SmallVector<Value> operands = {getVector()};
- if (auto val = extractInsertFoldConstantOp(*this, adaptor, operands))
- return val;
+ auto inplaceFolded = extractInsertFoldConstantOp(*this, adaptor, operands);
+
if (auto res = foldPoisonIndexInsertExtractOp(
getContext(), adaptor.getStaticPosition(), kPoisonIndex))
return res;
@@ -2171,7 +2172,8 @@ OpFoldResult ExtractOp::fold(FoldAdaptor adaptor) {
return val;
if (auto val = foldScalarExtractFromFromElements(*this))
return val;
- return OpFoldResult();
+
+ return inplaceFolded;
}
namespace {
@@ -3150,8 +3152,8 @@ OpFoldResult vector::InsertOp::fold(FoldAdaptor adaptor) {
// Fold `arith.constant` indices into the `vector.insert` operation. Make
// sure that patterns requiring constant indices are added after this fold.

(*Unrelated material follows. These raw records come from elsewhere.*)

(** [data] stored at [buf + off]. *)
Definition blit (buf : list Z) (off : Z) (data : list Z) : res (list Z) :=
  if off + Z.of_nat (length data) <=? Z.of_nat (length buf) then
    Ok (take (Z.to_nat off) buf ++ data ++ drop (Z.to_nat off + length data) buf)
  else Fault F_oob.

Definition write_chunk (dev_file i : Z) : K (unit + Z) :=
  a <- obj id ;;
  let '(offset, size, disk_offset) := bitmap_chunk a (ba_bitmap_block a) i in
  seek_result <- vfs_seek dev_file disk_offset VFS_SEEK_SET ;;
  if seek_result <? 0 then
    vfs_close dev_file ;;; ret (inr (s32 seek_result))
  else
    b <- ba_bytes ;;
    data <- lift (slice b offset size) ;;
    written <- vfs_write dev_file data ;;
    if negb (written =? size) then
      vfs_close dev_file ;;;
      ret (inr (if written <? 0 then s32 written else -EIO))
    else ret (inl tt).

(** After the device is open: write, flush, close, mark clean. *)
Definition sync_bitmap (dev_file : Z) : K Z :=
  nblocks <- obj ba_bitmap_blocks ;;
  w <- for_range 0 nblocks tt (fun i _ => write_chunk dev_file i) ;;
  match w with
  | inr e => ret e
  | inl _ =>
      r <- vfs_fsync dev_file ;;
      if negb (r =? 0) then vfs_close dev_file ;;; ret r
      else
        vfs_close dev_file ;;;
        flags <- lock_obj ;;
        upd (with_dirty false) ;;;
        unlock_obj flags ;;;
        ret 0
  end.

Definition blk_alloc_sync (alloc : ptr) : K Z :=
  match alloc with
  | PNull => ret (-EINVAL)
  | PObj =>
      flags <- lock_obj ;;
      dirty <- obj ba_dirty ;;
      if negb dirty then unlock_obj flags ;;; ret 0
      else
        mnt <- obj ba_mount ;;
        match mnt with
        | None => unlock_obj flags ;;; ret (-EINVAL)
        | Some mnt =>
            match mnt_device mnt with
            | None => unlock_obj flags ;;; ret (-EINVAL)
            | Some device =>
                unlock_obj flags ;;;
                opened <- vfs_open (Some device) VFS_O_RDWR 0 ;;
                let '(r, dev_file) := opened in
                if negb (r =? 0) then ret r else sync_bitmap dev_file
            end
        end
  end.

Definition read_chunk (dev_file bitmap_block i : Z) : K (unit + Z) :=
  a <- obj id ;;
  let '(offset, size, disk_offset) := bitmap_chunk a bitmap_block i in
  seek_result <- vfs_seek dev_file disk_offset VFS_SEEK_SET ;;
  if seek_result <? 0 then
    vfs_close dev_file ;;; ret (inr (s32 seek_result))
  else
    got <- vfs_read dev_file size ;;
    let '(bytes_read, data) := got in
    b <- ba_bytes ;;
    b' <- lift (blit b offset data) ;;
    upd (with_bitmap (Some b')) ;;;
    if negb (bytes_read =? size) then
      vfs_close dev_file ;;;
      ret (inr (if bytes_read <? 0 then s32 bytes_read else -EIO))
    else ret (inl tt).

(** The used count and the hint, recomputed from the bitmap. *)
Definition recount : K unit :=
  upd (with_used 0) ;;;
  total <- obj ba_total_blocks ;;
  for_each 0 total tt (fun i _ =>
    t <- ba_test i ;;
    if t then upd (fun a => with_used (u32 (ba_used_blocks a + 1)) a) else ret tt) ;;;
  first <- obj ba_first_data_block ;;
  upd (with_hint first) ;;;
  for_range first total tt (fun i _ =>
    t <- ba_test i ;;
    if negb t then upd (with_hint i) ;;; ret (inr tt) else ret (inl tt)) ;;;
  upd (with_dirty false).

(** After the device is open: read, close, recompute the derived fields. *)
Definition load_bitmap (dev_file bitmap_block : Z) : K Z :=
  nblocks <- obj ba_bitmap_blocks ;;
  w <- for_range 0 nblocks tt (fun i _ => read_chunk dev_file bitmap_block i) ;;
  match w with
  | inr e => ret e
  | inl _ =>
      vfs_close dev_file ;;;
      flags <- lock_obj ;;
      recount ;;;
      unlock_obj flags ;;;
      ret 0
  end.

Definition blk_alloc_load (alloc : ptr) (mount : option vfs_mount) (bitmap_block : Z) : K Z :=
  match alloc, mount with
  | PNull, _ | _, None => ret (-EINVAL)
  | PObj, Some mnt =>
      flags <- lock_obj ;;
      upd (with_mount (Some mnt) bitmap_block) ;;;
      unlock_obj flags ;;;
      match mnt_device mnt with
      | None => ret (-EINVAL)
      | Some device =>
          opened <- vfs_open (Some device) VFS_O_RDONLY 0 ;;
          let '(r, dev_file) := opened in
          if negb (r =? 0) then ret r else load_bitmap dev_file bitmap_block
      end
  end.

SmallVector<Value> operands = {getValueToStore(), getDest()};
- if (auto val = extractInsertFoldConstantOp(*this, adaptor, operands))
- return val;
+ auto inplaceFolded = extractInsertFoldConstantOp(*this, adaptor, operands);
+
if (auto res = foldPoisonIndexInsertExtractOp(
getContext(), adaptor.getStaticPosition(), kPoisonIndex))
return res;
@@ -3161,7 +3163,7 @@ OpFoldResult vector::InsertOp::fold(FoldAdaptor adaptor) {
return res;
}
- return {};
+ return inplaceFolded;
}
//===----------------------------------------------------------------------===//
>From 7586aa1727bcba311ed4a6c0d1092da428c7f163 Mon Sep 17 00:00:00 2001
From: Yang Bai <yangb at nvidia.com>
Date: Sat, 31 May 2025 08:28:43 -0700
Subject: [PATCH 2/3] refine comment
---
mlir/lib/Dialect/Vector/IR/VectorOps.cpp | 10 ++++++----
1 file changed, 6 insertions(+), 4 deletions(-)
diff --git a/mlir/lib/Dialect/Vector/IR/VectorOps.cpp b/mlir/lib/Dialect/Vector/IR/VectorOps.cpp
index 2e0c917b2139d..efcd75c5c1bb7 100644
--- a/mlir/lib/Dialect/Vector/IR/VectorOps.cpp
+++ b/mlir/lib/Dialect/Vector/IR/VectorOps.cpp
@@ -2146,8 +2146,9 @@ OpFoldResult ExtractOp::fold(FoldAdaptor adaptor) {
return getVector();
if (auto res = foldPoisonSrcExtractOp(adaptor.getVector()))
return res;
- // Fold `arith.constant` indices into the `vector.extract` operation. Make
- // sure that patterns requiring constant indices are added after this fold.
+ // Fold `arith.constant` indices into the `vector.extract` operation.
+ // Do not stop here as this fold may enable subsequent folds that require
+ // constant indices.
SmallVector<Value> operands = {getVector()};
auto inplaceFolded = extractInsertFoldConstantOp(*this, adaptor, operands);
@@ -3149,8 +3150,9 @@ OpFoldResult vector::InsertOp::fold(FoldAdaptor adaptor) {
// (type mismatch).
if (getNumIndices() == 0 && getValueToStoreType() == getType())
return getValueToStore();
- // Fold `arith.constant` indices into the `vector.insert` operation. Make
- // sure that patterns requiring constant indices are added after this fold.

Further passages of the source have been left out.